(Stored items)
(* ===== verification/Mvcc.v ===== *)
(** * Version chains and snapshots

    The records of a row, newest first, with the row before each of them: the
    abstract history the table operations work on, and the row a snapshot
    reads. *)

From stdpp Require Import strings.
From S2P Require Import Prelude Bytes Shared Memory AccessTypes DataChunk Fsm Pax ChunkUtils.
From S2P Require Import Arena Undo Redo Txn Table HeapFacts UndoFacts.
Import UndoRecord.

(** The values of a row by column id. *)
Abbreviation rowval := (Z → list Z).

Record version := mkVersion { v_addr : Z; v_type : DeltaRecordType; v_ts : Z; v_before : rowval }.

(** ** Specification *)

(** The row a snapshot at [start] reads: the current one without the versions
    newer than the snapshot; [None] before the row was inserted. *)
Fixpoint read_at (start : Z) (cur : rowval) (hist : list version) : option rowval :=
  match hist with
  | [] => Some cur
  | v :: hist =>
      if start <? v_ts v then
        match v_type v with INSERT => None | _ => read_at start (v_before v) hist end
      else Some cur
  end.

(** Another transaction wrote the row: uncommitted, or committed after the
    start of this one. *)
Definition write_conflict (start finish : Z) (hist : list version) : bool :=
  match hist with
  | [] => false
  | v :: _ => negb (v_ts v =? finish) && (start <? v_ts v)
  end.

(** Commit of the versions stamped [finish]. *)
Definition restamp (finish commit : Z) (v : version) : version :=
  mkVersion (v_addr v) (v_type v) (if v_ts v =? finish then commit else v_ts v) (v_before v).

(** ** Chains in the heap *)

Lemma placed_hi lo offs sizes hi : placed lo offs sizes hi → lo ≤ hi.
Proof.
  revert lo sizes; induction offs as [|o offs IH]; intros lo [|s sizes]; cbn; try done.
  intros (? & ? & ? & H). apply IH in H. lia.
Qed.

Lemma chunk_at_same s c c' ids sizes offs total :
  (∀ x, 0 ≤ x < total → rd c' x = rd c x) → chunk_at s c ids sizes offs total →
  chunk_at s c' ids sizes offs total ∧ vals c' offs sizes = vals c offs sizes.
Proof.
  intros Hx Hc. pose proof (placed_hi _ _ _ _ (co_placed _ _ _ _ _ (ca_ok _ _ _ _ _ _ Hc))) as Hle.
  split.
  - destruct Hc as [Hok Hnd Hlen Hs]. split; [|done..]. eapply chunk_ok_header; [|done|exact Hok]. intros x Hr. apply Hx. lia.
  - apply list_eq. intros i. unfold vals. rewrite !lookup_zip_with.
    destruct (offs !! i) as [o|] eqn:Ho; [|done]. destruct (sizes !! i) as [sz|] eqn:Hs; [|done]. cbn. f_equal.
    destruct (chunk_field_bounds _ _ _ _ _ _ _ _ _ Hc Ho Hs) as (B1 & B2 & B3).
    unfold header_end in B1. apply read_bytes_ext. intros x Hr. apply Hx. lia.
Qed.

Section Chain.
Context (s : Schema).

(** What a record says about the row before it. *)
Definition before_ok (h : heap) (r n : Z) (v : version) (cur : rowval) : Prop :=
  match v_type v with
  | UPDATE => ∃ ids sizes offs total, total ≤ n - sizeof ∧ chunk_at s (delta_chunk h r) ids sizes offs total ∧
      vals (delta_chunk h r) offs sizes = v_before v <$> ids ∧ ∀ id, id ∉ ids → v_before v id = cur id
  | INSERT => True
  | _ => ∀ id, v_before v id = cur id
  end.

Fixpoint chain (h : heap) (recs : list extent) (p : Z) (cur : rowval) (hist : list version) : Prop :=
  match hist with
  | [] => p = 0
  | v :: hist => p = v_addr v ∧ ∃ n next, (p, n) ∈ recs ∧ sizeof ≤ n ∧ rec_fields h p (v_type v) (v_ts v) next ∧
      before_ok h p n v cur ∧ chain h recs next (v_before v) hist
  end.

Lemma before_ok_same h h' r n v cur :
  same_on (h_mem h) (h_mem h') (r, n) → before_ok h r n v cur → before_ok h' r n v cur.
Proof.
  intros Hs. unfold before_ok. destruct (v_type v); try done.
  intros (ids & sizes & offs & total & Ht & Hc & Hv & Hb).
  destruct (chunk_at_same s (delta_chunk h r) (delta_chunk h' r) ids sizes offs total) as [Hc' Hv']; [|done|].
  { intros x Hx. apply (delta_chunk_same h h' r n x Hs). unfold sizeof in Ht. lia. }
  exists ids, sizes, offs, total. rewrite Hv'. done.
Qed.

(** Chains survive changes outside the records. *)
Lemma chain_same h h' recs recs' p cur hist :
  (∀ e, e ∈ recs → same_on (h_mem h) (h_mem h') e) → (∀ e, e ∈ recs → e ∈ recs') →
  chain h recs p cur hist → chain h' recs' p cur hist.
Proof.
  intros Hs Hsub. revert p cur; induction hist as [|v hist IH]; intros p cur; cbn [chain]; [done|].
  intros (Hp & n & next & Hin & Hn & Hf & Hb & Hc). split; [done|]. exists n, next.
  split_and!; [by apply Hsub|done| | |by apply IH].
  - eapply rec_fields_same; [by apply Hs|unfold sizeof in Hn; lia|done].
  - eapply before_ok_same; [by apply Hs|done].
Qed.

Lemma chain_ext h recs p cur cur' hist : (∀ id, cur id = cur' id) → chain h recs p cur hist → chain h recs p cur' hist.
Proof.
  intros He. destruct hist as [|v hist]; cbn [chain]; [done|].
  intros (Hp & n & next & Hin & Hn & Hf & Hb & Hc). split; [done|]. exists n, next. split_and!; try done.
  unfold before_ok in *. destruct (v_type v); try done.
  - destruct Hb as (ids & sizes & offs & total & Ht & Hk & Hv & Hb). exists ids, sizes, offs, total.
    split_and!; try done. intros id Hid. rewrite <- He. by apply Hb.
  - intros id. by rewrite <- He.
  - intros id. by rewrite <- He.
Qed.

Lemma chain_length h recs p cur cur' hist hist' :
  (∀ e, e ∈ recs → e.1 ≠ 0) → chain h recs p cur hist → chain h recs p cur' hist' → length hist = length hist'.
Proof.
  intros Hnz. revert p cur cur' hist'; induction hist as [|v hist IH]; intros p cur cur' [|v' hist']; cbn [chain length].
  - done.
  - intros -> (_ & n & next & Hin & _). by destruct (Hnz _ Hin).
  - intros (_ & n & next & Hin & _) ->. by destruct (Hnz _ Hin).
  - intros (_ & n & next & _ & _ & (_ & _ & F) & _ & Hc) (_ & n' & next' & _ & _ & (_ & _ & F') & _ & Hc').
    f_equal. apply (IH next (v_before v) (v_before v')); [done|]. congruence.
Qed.

Lemma chain_suffix h recs p cur l v hist :
  chain h recs p cur (l ++ v :: hist) → ∃ cur', chain h recs (v_addr v) cur' (v :: hist).
Proof.
  revert p cur; induction l as [|w l IH]; intros p cur; cbn [app].
  - intros H. exists cur. destruct H as [-> H]. by split.
  - intros (_ & n & next & _ & _ & _ & _ & Hc). by eapply IH.
Qed.

Lemma chain_nodup h recs p cur hist :
  (∀ e, e ∈ recs → e.1 ≠ 0) → chain h recs p cur hist → NoDup (v_addr <$> hist).
Proof.
  intros Hnz. revert p cur; induction hist as [|v hist IH]; intros p cur Hc; [constructor|].
  rewrite fmap_cons. pose proof Hc as Hc0. destruct Hc as (-> & n & next & _ & _ & _ & _ & Hc).
  constructor; [|by eapply IH]. intros Hin. apply list_elem_of_fmap in Hin as (w & E & Hw).
  apply list_elem_of_split in Hw as (l & k & ->).
  destruct (chain_suffix h recs next (v_before v) l w k Hc) as (cur' & Hw). rewrite <- E in Hw.
  pose proof (chain_length _ _ _ _ _ _ _ Hnz Hc0 Hw) as Hlen. cbn [length] in Hlen. rewrite length_app in Hlen. cbn in Hlen. lia.
Qed.

Lemma chain_recs h recs p cur hist : chain h recs p cur hist → ∀ v, v ∈ hist → ∃ n, (v_addr v, n) ∈ recs ∧ sizeof ≤ n.
Proof.
  revert p cur; induction hist as [|v hist IH]; intros p cur Hc w Hw; [by apply not_elem_of_nil in Hw|].
  destruct Hc as (-> & n & next & Hin & Hn & _ & _ & Hc). apply elem_of_cons in Hw as [->|Hw]; [eauto|by eapply IH].
Qed.

(** The fuel of [SelectIntoChunk] is enough. *)
Lemma chain_fuel_ok h arenas arrays recs p cur hist :
  heap_ok h arenas arrays recs → chain h recs p cur hist → (length hist < Table.chain_fuel h)%nat.
Proof.
  intros Hok Hc. assert (Hnz : ∀ e, e ∈ recs → e.1 ≠ 0).
  { intros e He. destruct (rec_range _ _ _ _ Hok e He) as (? & _). lia. }
  pose proof (chain_nodup _ _ _ _ _ Hnz Hc) as Hnd.
  unfold Table.chain_fuel. enough (length hist ≤ Z.to_nat (h_brk h / 8))%nat by lia.
  assert (Hr : ∀ a, a ∈ v_addr <$> hist → 0 ≤ a ∧ a + 40 ≤ h_brk h ∧ a mod 8 = 0).
  { intros a Ha. apply list_elem_of_fmap in Ha as (v & -> & Hv). destruct (chain_recs _ _ _ _ _ Hc v Hv) as (n & Hn & Hs).
    destruct (rec_range _ _ _ _ Hok _ Hn) as (R1 & R2 & R3 & _). cbn [fst snd] in *. unfold sizeof in Hs. split_and!; (done || lia). }
  rewrite <- (length_fmap v_addr), <- (length_fmap (λ a, a / 8)).
  assert (Hsub : (λ a, a / 8) <$> (v_addr <$> hist) ⊆+ seqZ 0 (h_brk h / 8)).
  { apply NoDup_submseteq.
    - apply NoDup_fmap_2_strong; [|done]. intros x y Hx Hy E. destruct (Hr x Hx) as (_ & _ & Mx), (Hr y Hy) as (_ & _ & My).
      pose proof (Z.div_mod x 8). pose proof (Z.div_mod y 8). lia.
    - intros a Ha. apply list_elem_of_fmap in Ha as (x & -> & Hx). destruct (Hr x Hx) as (H1 & H2 & H3).
      apply elem_of_seqZ. split; [apply Z.div_pos; lia|]. rewrite Z.add_0_l.
      pose proof (Z.div_mod x 8). pose proof (Z.div_mod (h_brk h) 8). pose proof (Z.mod_pos_bound (h_brk h) 8). lia. }
  apply submseteq_length in Hsub. rewrite length_seqZ in Hsub. exact Hsub.
Qed.

(** ** Reading a snapshot *)

Lemma select_loop_ok t fuel h arenas arrays recs start p is_deleted c ids sizes offs total cur hist :
  Table.schema_ t = s → heap_ok h arenas arrays recs → chain h recs p cur hist →
  chunk_at s c ids sizes offs total → vals c offs sizes = cur <$> ids → (length hist < fuel)%nat →
  ∃ st c', Table.select_loop t fuel h start p is_deleted c = Ret (st, c') ∧ chunk_at s c' ids sizes offs total ∧
    match read_at start cur hist with
    | None => st = NotVisible
    | Some row => st = (if is_deleted then Deleted else Visible) ∧ vals c' offs sizes = row <$> ids
    end.
Proof.
  intros Ht Hok. revert fuel p cur c; induction hist as [|v hist IH]; intros fuel p cur c Hc Hk Hv Hf;
    (destruct fuel as [|fuel]; [cbn in Hf; lia|]); cbn [Table.select_loop].
  { cbn in Hc. subst p. cbn. eexists _, c. done. }
  destruct Hc as (-> & n & next & Hin & Hn & (F1 & F2 & F3) & Hb & Hc).
  destruct (rec_range _ _ _ _ Hok _ Hin) as (R1 & _). cbn [fst] in R1.
  rewrite (proj2 (Z.eqb_neq _ _)) by lia. cbn [negb andb]. unfold TransactionUtil.IsNewerThan. rewrite F1, F2, F3.
  cbn [read_at]. destruct (start <? v_ts v); [|eexists _, c; done].
  unfold before_ok in Hb. destruct (v_type v).
  - destruct Hb as (dids & dsizes & doffs & dtotal & Hle & Hd & Hdv & Hb).
    destruct (Merge_ok s c ids sizes offs total cur (v_before v) _ _ _ _ _ Hk Hv Hd Hdv) as (c1 & HM & Hk1 & Hv1).
    rewrite Ht, HM, bind_Ret. cbn in Hf. apply (IH fuel next (v_before v) c1); [done|done| |lia].
    rewrite Hv1. apply list_fmap_ext. intros i id _. destruct (decide (id ∈ dids)); [done|]. symmetry. by apply Hb.
  - eexists _, c. done.
  - cbn in Hf. apply (IH fuel next (v_before v) c); [done|done| |lia]. rewrite Hv. apply list_fmap_ext. intros; by rewrite Hb.
  - cbn in Hf. apply (IH fuel next (v_before v) c); [done|done| |lia]. rewrite Hv. apply list_fmap_ext. intros; by rewrite Hb.
Qed.
End Chain.

(** ** Conflicts *)

(** Timestamps below [2^63] are committed. *)
Lemma HasConflict_spec ts finish start :
  0 ≤ ts < 2 ^ 64 → 0 ≤ start < 2 ^ 63 → 2 ^ 63 ≤ finish < 2 ^ 64 →
  TransactionUtil.HasConflict ts finish start = negb (ts =? finish) && (start <? ts).
Proof.
  intros Ht Hs Hf. unfold TransactionUtil.HasConflict, TransactionUtil.IsCommitted, TransactionUtil.IsNewerThan, to_signed.
  rewrite (wrap_small 64) by lia. change (2 ^ (64 - 1)) with (2 ^ 63).
  destruct (Z.ltb_spec ts (2 ^ 63)); destruct (Z.eqb_spec ts finish); destruct (Z.ltb_spec start ts);
    repeat match goal with |- context [0 <=? ?x] => destruct (Z.leb_spec 0 x) end; cbn; lia || done.
Qed.

(** ** What a snapshot reads, by the order of the versions *)

(** The row before the oldest of [newer], versions on top of the row [cur]. *)
Definition row_before (cur : rowval) (newer : list version) : rowval :=
  match last newer with Some v => v_before v | None => cur end.

Definition newer_than (start : Z) (v : version) : Prop := start < v_ts v ∧ v_type v ≠ INSERT.

Lemma row_before_cons cur v newer : row_before cur (v :: newer) = row_before (v_before v) newer.
Proof. unfold row_before. rewrite last_cons. by destruct (last newer). Qed.

Lemma read_at_app start cur newer older :
  Forall (newer_than start) newer → read_at start cur (newer ++ older) = read_at start (row_before cur newer) older.
Proof.
  intros H. revert cur; induction H as [|v newer [Hs Hi] _ IH]; intros cur; [done|]. cbn [app read_at].
  rewrite (proj2 (Z.ltb_lt _ _) Hs), row_before_cons, IH. destruct (v_type v) eqn:E; done.
Qed.

(** Commit of another transaction does not move a running snapshot. *)
Lemma read_at_restamp start cur finish commit hist :
  start < finish → start < commit → read_at start cur (restamp finish commit <$> hist) = read_at start cur hist.
Proof.
  intros Hf Hc. revert cur; induction hist as [|v hist IH]; intros cur; [done|]. rewrite fmap_cons. cbn [read_at restamp v_ts v_type v_before].
  destruct (Z.eqb_spec (v_ts v) finish) as [E|E].
  - rewrite (proj2 (Z.ltb_lt _ _) Hc), (proj2 (Z.ltb_lt start (v_ts v))) by lia. destruct (v_type v); auto.
  - destruct (start <? v_ts v); [|done]. destruct (v_type v); auto.
Qed.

▸ **TASK ITEM**
The answer is a bare number: how many lines of the records contain the string "Some"?

▸ **WRITTEN RESPONSE**
4